Encuentro una piedra con una punta prometedora. Me lleno de ánimo y la tiro con toda la fuerza que me acompaña. Me dan ganas de pegar un grito, como los tenistas. Al caer, la roca penetra la capa de nieve y de hielo, generando una pequeña ola expansiva. Es la primera vez que me doy permiso de llorar, como si algo dentro de mí, poco a poco, también empezara a ceder.
Esta es la segunda vez que me pasa, que nos pasa. La idea de una vida que se extingue, porque la biología no pelea con nadie, así uno quiera pelear con ella, pedirle explicaciones, darle argumentos dogmáticos o pragmáticos.
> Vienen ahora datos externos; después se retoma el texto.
(** * TextReaper: segmentation, page reconciliation and output aggregation

    A shallow embedding of the text pipeline of the repository:
    - [epub_parse.split_content]   (paragraph-aware chunking),
    - [pdf_parse.parse_pdf]        (text collection and cross-page repair),
    - [extract_literary.OutputManager] and the per-document body of
      [extract_literary.process_pages] (range resolution, append and batch
      output).

    Python values are modelled as follows.  A [str] is the list of its
    Unicode code points, so that [len], indexing and comparison agree with
    Python's.  An [int] is a [Z].  The files of the output directory are a
    finite map from path to content.  Exceptions are explicit. *)

From Stdlib Require Import ZArith NArith Lia Ascii String DecimalN DecimalPos Sorted.
From stdpp Require Import base list sorting gmap.

(** ** Python primitives *)

Module Py.

(** A Unicode code point. *)
Abbreviation char := N (only parsing).

(** A Python [str]: a sequence of code points. *)
Abbreviation str := (list N) (only parsing).

(** Decoding of a UTF-8 literal of this file into a [str]; it is only used to
    write the string constants of the source legibly. *)
Fixpoint utf8_go (bs : list N) (acc : N) (k : nat) : str :=
  match bs with
  | [] => []
  | b :: bs' =>
      if (b <? 128)%N then b :: utf8_go bs' 0%N 0%nat
      else if (b <? 192)%N then
        let acc' := (acc * 64 + (b - 128))%N in
        match k with
        | 0%nat => utf8_go bs' 0%N 0%nat
        | 1%nat => acc' :: utf8_go bs' 0%N 0%nat
        | S k' => utf8_go bs' acc' k'
        end
      else if (b <? 224)%N then utf8_go bs' (b - 192)%N 1%nat
      else if (b <? 240)%N then utf8_go bs' (b - 224)%N 2%nat
      else utf8_go bs' (b - 240)%N 3%nat
  end.

Definition py (s : string) : str :=
  utf8_go (map N_of_ascii (list_ascii_of_string s)) 0%N 0%nat.

(** ['\n'] *)
Definition NL : char := 10%N.

(** [len(s)] *)
Definition len (s : str) : Z := Z.of_nat (length s).

(** Truth value of a string or of a list: non-empty. *)
Definition truthy {A} (l : list A) : bool :=
  match l with [] => false | _ :: _ => true end.

(** [s.split('\n')]: never the empty list. *)
Fixpoint split_nl (s : str) : list str :=
  match s with
  | [] => [[]]
  | c :: s' =>
      if (c =? NL)%N then [] :: split_nl s'
      else match split_nl s' with
           | [] => [[c]]
           | p :: ps => (c :: p) :: ps
           end
  end.

(** ['\n'.join(l)] *)
Fixpoint join_nl (l : list str) : str :=
  match l with
  | [] => []
  | [p] => p
  | p :: ps => p ++ NL :: join_nl ps
  end.

(** [s.count('\n')] *)
Fixpoint count_char (c : char) (s : str) : nat :=
  match s with
  | [] => 0
  | x :: s' => (if (x =? c)%N then 1 else 0) + count_char c s'
  end.

Definition count_nl (s : str) : Z := Z.of_nat (count_char NL s).

(** [c in cs] for a one-character string [c]. *)
Definition char_in (c : char) (cs : str) : bool :=
  existsb (N.eqb c) cs.

(** [s[-1]], for a non-empty [s]. *)
Definition last_char (s : str) : char := List.last s 0%N.

(** [l[-1]] and [l[0]] of a list of strings; the source guards both with
    [if l else ""]. *)
Definition last_item (l : list str) : str := List.last l [].
Definition first_item (l : list str) : str := List.hd [] l.

(** [c.isspace()]: the code points Python treats as white space. *)
Definition isspace (c : char) : bool :=
  ((9 <=? c) && (c <=? 13) || (28 <=? c) && (c <=? 32) || (c =? 133)
   || (c =? 160) || (c =? 5760) || (8192 <=? c) && (c <=? 8202)
   || (c =? 8232) || (c =? 8233) || (c =? 8239) || (c =? 8287)
   || (c =? 12288))%N.

Fixpoint lstrip (s : str) : str :=
  match s with
  | [] => []
  | c :: s' => if isspace c then lstrip s' else s
  end.

(** [s.strip()] *)
Definition strip (s : str) : str := rev (lstrip (rev (lstrip s))).
(** The default value of the [slotChar] parameter. *)
Definition defaultSlotChar : string := "_".

(** Body of the loop of [unmaskValue] at index [i]: keep [valueChar] when
    the mask character at the same index accepts it. *)
Definition keepsChar (mask : string) (i : nat) (valueChar : ascii) : bool :=
  match charAt mask i with
  | None => false
  | Some maskChar =>
      (Ascii.eqb maskChar "9" && isDigit valueChar)
      || (Ascii.eqb maskChar "a" && isLetter valueChar)
      || Ascii.eqb maskChar "*"
  end.

Fixpoint unmaskFrom (mask : string) (i : nat) (value : string) : string :=
  match value with
  | EmptyString => EmptyString
  | String valueChar rest =>
      if keepsChar mask i valueChar
      then String valueChar (unmaskFrom mask (S i) rest)
      else unmaskFrom mask (S i) rest
  end.

Definition unmaskValue (value mask : string) : string :=
  if negb (nonEmpty mask) || negb (nonEmpty value) then value
  else unmaskFrom mask 0 value.

End Mask.

(* ===================================================================== *)
(** ** Regular expressions of the renderer's key filters *)
(* ===================================================================== *)

Module Regex.

(** The fragment of regular expressions that the literals of the source
    use: character classes, concatenation, alternation and iteration. *)
Inductive Regex : Type :=
| Void
| Eps
| Class (p : ascii -> bool)
| Seq (r1 r2 : Regex)
| Alt (r1 r2 : Regex)
| Star (r : Regex).

(** [c] as a one-character class, [r?] and [r{0,n}]. *)
Definition Chr (c : ascii) : Regex := Class (Ascii.eqb c).
Definition Opt (r : Regex) : Regex := Alt Eps r.
Fixpoint UpTo (n : nat) (r : Regex) : Regex :=
  match n with
  | O => Eps
  | S k => Opt (Seq r (UpTo k r))
  end.

(** The language of a regular expression. *)
Inductive Matches : Regex -> list ascii -> Prop :=
| MEps : Matches Eps []
| MClass p c : p c = true -> Matches (Class p) [c]
| MSeq r1 r2 s1 s2 :
    Matches r1 s1 -> Matches r2 s2 -> Matches (Seq r1 r2) (s1 ++ s2)%list
| MAltL r1 r2 s : Matches r1 s -> Matches (Alt r1 r2) s
| MAltR r1 r2 s : Matches r2 s -> Matches (Alt r1 r2) s
| MStarNil r : Matches (Star r) []
| MStarApp r s1 s2 :
    Matches r s1 -> Matches (Star r) s2 -> Matches (Star r) (s1 ++ s2)%list.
La vida es muy perfecta para esas cosas. Es o no es. Esta vez, otra vez, no será.
Ahora ya se lo que viene, viene la angustia de la espera, de seguir hora a hora contracciones, dolores, sangre, mucha sangre. Viene el estrés post pérdida o tal vez la ansiedad. Llamadas a deshoras a las doctoras, más exámenes de sangre, monitorear niveles de hormonas, llorar un poco, dormir un poco.
Con el pasar de los días, la idea de esa vida como la tristeza se van. Esta vez es diferente, porque entre estas dos ideas que no fueron, hay una vida que si existe, que creció en ese mismo vientre. Una vida que llegó un día feriado, que salió al mundo con un brazo arriba, listo para la lucha, en ese mismo hospital al que no puede entrar porque el covid acechaba y al que miraba de cuando en cuando mientras buscando piedras. Una vida que habla, canta, grita y se niega a comer brócoli. Una vida, una promesa cumplida, una muestra fehaciente, innegable, de la alquimia de la vida.
Han pasado cuatro meses y la nieve ha quedado atrás. Con timidez, pero sin descanso, la primavera se toma lo que encuentra a su paso, incluyendo los espacios entre el pavimento llenándolos de verde. El dolor ha menguado, ya no me siento tan roto y a la vez, hay una parte de mi que sufre el dolor ajeno, ese dolor que no se dónde está pero sé que existe. El dolor de aquellas personas que buscan las mismas piedras para tirar a ese rio, para romperse. Pero lo único que nos queda, es empezar, a romper el silencio.